Task material below:
(* ===== verification/NodeSyncFacts.v ===== *)
(** What a synchronisation does ([mutiny-node/src/blocksync.rs]): whatever the
    peer sends, the node ends on a chain that it validated itself, which is its
    own or has strictly more work. *)

From Stdlib Require Import Strings.Byte Strings.String.
From stdpp Require Import strings pretty.
From S2P Require Import Prelude Crypto Consensus Codec State Transaction Protocol ProtocolRules P2p Collections NodeState Economy NodePresence NodePunishment NodeUtxo NodeDividends NodeBitcoin NodePurchase NodeRoots NodeBootstrap NodeEpoch NodeMempool NodeOperations NodeBlocks NodePayload NodeReorg NodeChain NodeCore NodeSync NodeReplay NodeAgreement.

(** ** Results of sessions *)

(** Whatever the other side sends, a result satisfies [Q]. *)
Definition ensures {E A} (Q : A -> Prop) (s : session E A) : Prop :=
  forall eof input a out rest, play eof s input = (Ok a, out, rest) -> Q a.

Lemma ensures_bind {E A B} (P : A -> Prop) (Q : B -> Prop) (s : session E A) (f : A -> session E B) :
  ensures P s -> (forall a, P a -> ensures Q (f a)) -> ensures Q (session_bind s f).
Proof.
  intros Hs Hf eof input b out rest (a & o1 & r1 & o2 & H1 & H2 & _)%run_bind_ok.
  eapply Hf; [|exact H2]. by eapply Hs.
Qed.

Lemma ensures_lift {E A} (Q : A -> Prop) (r : result E A) : (forall a, r = Ok a -> Q a) -> ensures Q (lift r).
Proof. intros H eof input a out rest (-> & _)%run_lift_ok. by apply H. Qed.

Lemma ensures_ok {E A} (Q : A -> Prop) (a : A) : Q a -> ensures Q (Done (E := E) (Ok a)).
Proof. intros H eof input b out rest. cbn. by intros [= <- _ _]. Qed.

Lemma ensures_err {E A} (Q : A -> Prop) (e : E) : ensures Q (Done (A := A) (Err e)).
Proof. by intros eof input b out rest. Qed.

Lemma ensures_any {E A} (s : session E A) : ensures (fun _ => True) s.
Proof. done. Qed.

Lemma ensures_weaken {E A} (P Q : A -> Prop) (s : session E A) : (forall a, P a -> Q a) -> ensures P s -> ensures Q s.
Proof. intros H Hs eof input a out rest Ha. by eapply H, Hs. Qed.

Definition map_fst_ok {E A} (p : result E A * bytes * bytes) : option (A * bytes * bytes) :=
  match p with (Ok a, out, rest) => Some (a, out, rest) | (Err _, _, _) => None end.

(** The error at the end of the stream does not matter to a success. *)
Lemma play_map_err {E F A} (f : E -> F) (e : E) (e' : F) (s : session E A) input a out rest :
  play e' (session_map_err f s) input = (Ok a, out, rest) <-> play e s input = (Ok a, out, rest).
Proof.
  assert (map_fst_ok (play e' (session_map_err f s) input) = map_fst_ok (play e s input)) as H.
  { revert input out. induction s as [[x|x]|bs k IH|n k IH]; intros input out; cbn [session_map_err play map_err].
    - done.
    - done.
    - specialize (IH input out). by destruct (play e' (session_map_err f k) input) as [[[b|] o] r],
        (play e k input) as [[[b'|] o'] r']; simplify_eq/=.
    - destruct (_ <? n)%nat; [done|]. by apply IH. }
  destruct (play e' (session_map_err f s) input) as [[[b|] o] r], (play e s input) as [[[b'|] o'] r'];
    split; intros ?; simplify_eq/=; done.
Qed.

Lemma ensures_peer {A} (Q : A -> Prop) (s : session P2pError A) :
  (forall input a out rest, run_session s input = (Ok a, out, rest) -> Q a) -> ensures Q (peer_call s).
Proof. intros H eof input a out rest Ha%(play_map_err _ Io). by eapply H. Qed.

(** Goes through a session from its start. *)
Ltac ensures_step :=
  match goal with
  | |- ensures _ (Done (Ok _)) => apply ensures_ok
  | |- ensures _ (Done (Err _)) => apply ensures_err
  | |- ensures _ (session_bind _ _) => eapply ensures_bind; [apply ensures_any|intros ? _]
  | |- ensures _ (if ?b then _ else _) => destruct b eqn:?
  | |- ensures _ (let '_ := ?p in _) => destruct p
  end.

Section sync.
Context {SHA : Sha2} {ED : Ed25519} {AR : Argon2}.
Context (fuel : nat) (saved : node_result DevnetState).

Lemma await_response_payload remaining id ty label :
  ensures (fun f => Z.of_nat (length (fr_payload f)) <= MAX_P2P_PAYLOAD) (await_response saved remaining id ty label).
Proof.
  induction remaining as [|remaining IH]; cbn [await_response].
  - eapply ensures_bind.
    { apply ensures_peer. intros input f out rest (Hf & _)%run_read_from. exact Hf. }
    intros f Hf. destruct (_ && _); [|apply ensures_err]. apply ensures_ok. apply Hf.
  - eapply ensures_bind.
    { apply ensures_peer. intros input f out rest (Hf & _)%run_read_from. exact Hf. }
    intros f Hf. destruct (_ && _); [apply ensures_ok, Hf|]. destruct (_ =? 0); [done|].
    eapply ensures_bind; [apply ensures_any|]. intros [] _; [done|apply ensures_err].
Qed.

(** A block that came over the connection. *)
Definition received_block (hash : bytes32) (block : bytes * list TransactionV1 * list ProtocolOperationV1) : Prop :=
  exists payload, Z.of_nat (length payload) <= MAX_P2P_PAYLOAD /\ decode_block_payload payload = Ok block /\
    block_hash block.1.1 = hash.

Lemma request_block_ensures hash : ensures (received_block hash) (request_block saved hash).
Proof.
  unfold request_block, read_expected_persistent_response. eapply ensures_bind; [apply ensures_any|]. intros _ _.
  eapply ensures_bind; [apply await_response_payload|]. intros f Hf.
  eapply (ensures_bind (fun b => decode_block_payload (fr_payload f) = Ok b)); [by apply ensures_lift|].
  intros block Hb. destruct (negb _) eqn:E; [apply ensures_err|]. apply ensures_ok. bool_to_prop.
  by exists (fr_payload f).
Qed.

(** *** Chain work *)

Lemma block_work_pos target : is32 target -> 0 < block_work target.
Proof.
  intros H. pose proof (be_val_range 32 target H). unfold block_work. change (256 ^ Z.of_nat 32) with (2 ^ 256) in *.
  assert (1 <= 2 ^ 256 / (be_val target + 1)); [|lia]. apply Z.div_le_lower_bound; lia.
Qed.

Definition add_work (total : Z) (block : BlockState) : node_result Z :=
  let? target := decode32 (bk_target block) in Ok (total + block_work target).

Lemma chainwork_snoc s s' b w target :
  ds_blocks s' = ds_blocks s ++ [b] -> chainwork s = Ok w -> decode32 (bk_target b) = Ok target ->
  chainwork s' = Ok (w + block_work target).
Proof. intros Hb Hw Ht. unfold chainwork in *. rewrite Hb, fold_result_snoc, Hw. by rewrite Ht. Qed.

Lemma chainwork_core s t : same_core s t -> chainwork t = chainwork s.
Proof. intros H. by rewrite (same_core_inv s t H). Qed.

Lemma accepted_target s header txs ops s' hash :
  length header = 272%nat -> validate_and_apply_block fuel s header txs ops = Ok (s', hash) ->
  exists b target, ds_blocks s' = ds_blocks s ++ [b] /\ decode32 (bk_target b) = Ok target.
Proof.
  intros Hl [[f hd t o E|next license weight e post h _ Hn _ _ _ _ Hb Hh Ht Ho _ ->] _]%validate_accepted.
  - unfold build_devnet_bootstrap_transition in E. pass_checks E.
    apply Ok_inj in E. apply pair_inj in E as [[[[<- _]%pair_inj _]%pair_inj _]%pair_inj _].
    eexists _, _. split; [fields; reflexivity|]. cbn [bk_target]. apply decode32_encode.
    match goal with E : map_err FromConsensus ?r = Ok ?t |- is32 ?t =>
      destruct r eqn:Er; [|discriminate E]; apply Ok_inj in E as <-; by eapply derive_target_length end.
  - exists (block_record e), (bh_target h). destruct (commit_fields e post) as (_ & _ & _ & _ & _ & _ & _ & F8 & _).
    pose proof (ba_fields _ _ _ _ _ _ _ _ Hb) as Hf.
    apply ba_post, post_operations_frame, ops_frame_chain in Hb as (_ & _ & Hb & _). fields.
    pose proof (sc_blocks _ _ (enter_epoch_same _ _ _ Hn)). split; [congruence|].
    unfold block_record. cbn [bk_target]. rewrite Hf. apply decode32_encode. subst h. unfold read_header_core. cbn [bh_target].
    by rewrite length_slice by (rewrite ?length_take; lia).
Qed.

Lemma step_work s s' w :
  node_step fuel s s' -> chainwork s = Ok w -> exists w', chainwork s' = Ok w' /\ w <= w'.
Proof.
  intros [payload header txs ops s0 s1 hash _ Hd H _|through s0 s1 H|x s0] Hw.
  - apply decode_payload_iff in Hd as [(Hl & _) _].
    destruct (accepted_target _ _ _ _ _ _ Hl H) as (b & target & Hb & Ht).
    exists (w + block_work target). split; [by eapply chainwork_snoc|].
    pose proof (block_work_pos target (decode32_length _ _ Ht)). lia.
  - exists w. split; [|lia]. unfold chainwork. by rewrite (sc_blocks _ _ (proj1 (advance_empty_epochs_same _ _ _ H))).
  - by exists w.
Qed.

Lemma run_work s s' w : rtc (node_step fuel) s s' -> chainwork s = Ok w -> exists w', chainwork s' = Ok w' /\ w <= w'.
Proof.
  intros Hrun. revert w. induction Hrun as [s|s t u Hst _ IH]; intros w Hw; [by exists w|].
  destruct (step_work _ _ _ Hst Hw) as (w1 & H1 & Hle). destruct (IH w1 H1) as (w2 & H2 & Hle2). exists w2. split; [done|lia].
Qed.

Lemma genesis_work g : genesis_state g -> chainwork g = Ok 0.
Proof. intros H. unfold chainwork. by rewrite (gs_blocks g H). Qed.

(** *** Blocks that arrive *)

(** Before the first block no epoch has passed. *)
Definition unstarted (s : DevnetState) : Prop := 0 <= ds_height s /\ (ds_height s = 0 -> ds_tip_epoch s <= 0).

Lemma unstarted_legacy s header txs ops r :
  unstarted s -> validate_and_apply_block fuel s header txs ops = Ok r -> legacy_start s header.
Proof.
  intros [_ Hu] H Hf Hh. specialize (Hu Hh). unfold validate_and_apply_block in H.
  destruct (runtime_for_state s) as [runtime|]; [|done]. destruct (_ && _); [done|]. cbv zeta in H.
  destruct (is_bootstrap_block s ops).
  - exfalso. unfold validate_and_apply_devnet_block1, build_devnet_bootstrap_transition, check_pristine in H.
    by destruct (Z.ltb_spec (ds_format_version s) 10); [|lia].
  - set (h := read_header_core _) in *. unfold check_position in H. destruct (_ || _) in H; [done|].
    rewrite Hh in H. change (0 <? 0) with false in H. rewrite andb_false_r in H. cbn [Z.eqb andb] in H.
    change ACTIVATION_DELAY_EPOCHS with 64 in H. destruct (Z.ltb_spec (bh_epoch h) 64); [done|lia].
Qed.

Lemma received_step s hash block s' r :
  received_block hash block -> unstarted s ->
  validate_and_apply_block fuel s block.1.1 block.1.2 block.2 = Ok (s', r) ->
  node_step fuel s s' /\ unstarted s' /\ exists b target, ds_blocks s' = ds_blocks s ++ [b] /\ decode32 (bk_target b) = Ok target.
Proof.
  intros (payload & Hl & Hd & _) Hu H. destruct block as [[header txs] ops]. cbn [fst snd] in H.
  pose proof (accepted_fields _ _ _ _ _ _ _ H) as [Hh _]. split_and!.
  - eapply step_received; [exact Hl|exact Hd|exact H|]. by eapply unstarted_legacy.
  - destruct Hu. split; lia.
  - apply decode_payload_iff in Hd as [(Hlen & _) _]. by eapply accepted_target.
Qed.

Lemma download_ensures mismatch headers candidate w :
  unstarted candidate -> chainwork candidate = Ok w ->
  ensures (fun s => rtc (node_step fuel) candidate s /\ exists w', chainwork s = Ok w' /\
             (headers <> [] -> w < w') /\ w <= w')
    (download_blocks fuel saved mismatch headers candidate).
Proof.
  revert candidate w; induction headers as [|header headers IH]; intros candidate w Hu Hw; cbn [download_blocks].
  { apply ensures_ok. split; [done|]. exists w. split_and!; [done|done|lia]. }
  eapply ensures_bind; [apply request_block_ensures|]. intros [[wire_header txs] ops] Hb.
  destruct (negb _) eqn:E; [apply ensures_err|]. bool_to_prop. subst wire_header.
  eapply (ensures_bind (fun p => validate_and_apply_block fuel candidate header txs ops = Ok p));
    [by apply ensures_lift|]. intros [next hash] H.
  pose proof (received_step _ _ _ _ _ Hb Hu H) as (Hstep & Hu' & b & target & Hbl & Ht).
  pose proof (chainwork_snoc _ _ _ _ _ Hbl Hw Ht) as Hw'.
  pose proof (block_work_pos target (decode32_length _ _ Ht)).
  eapply ensures_weaken; [|by apply IH]. intros s (Hrun & w' & Hw2 & _ & Hle). split; [by eapply rtc_l|].
  exists w'. split_and!; [done|lia|lia].
Qed.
End of Task material.
Your task =>
For each line in the data that holds the word "fuel", copy the line.

Response area =>
Context (fuel : nat) (saved : node_result DevnetState).
  length header = 272%nat -> validate_and_apply_block fuel s header txs ops = Ok (s', hash) ->
  node_step fuel s s' -> chainwork s = Ok w -> exists w', chainwork s' = Ok w' /\ w <= w'.
Lemma run_work s s' w : rtc (node_step fuel) s s' -> chainwork s = Ok w -> exists w', chainwork s' = Ok w' /\ w <= w'.
  unstarted s -> validate_and_apply_block fuel s header txs ops = Ok r -> legacy_start s header.
  validate_and_apply_block fuel s block.1.1 block.1.2 block.2 = Ok (s', r) ->
  node_step fuel s s' /\ unstarted s' /\ exists b target, ds_blocks s' = ds_blocks s ++ [b] /\ decode32 (bk_target b) = Ok target.
  ensures (fun s => rtc (node_step fuel) candidate s /\ exists w', chainwork s = Ok w' /\
    (download_blocks fuel saved mismatch headers candidate).
  eapply (ensures_bind (fun p => validate_and_apply_block fuel candidate header txs ops = Ok p));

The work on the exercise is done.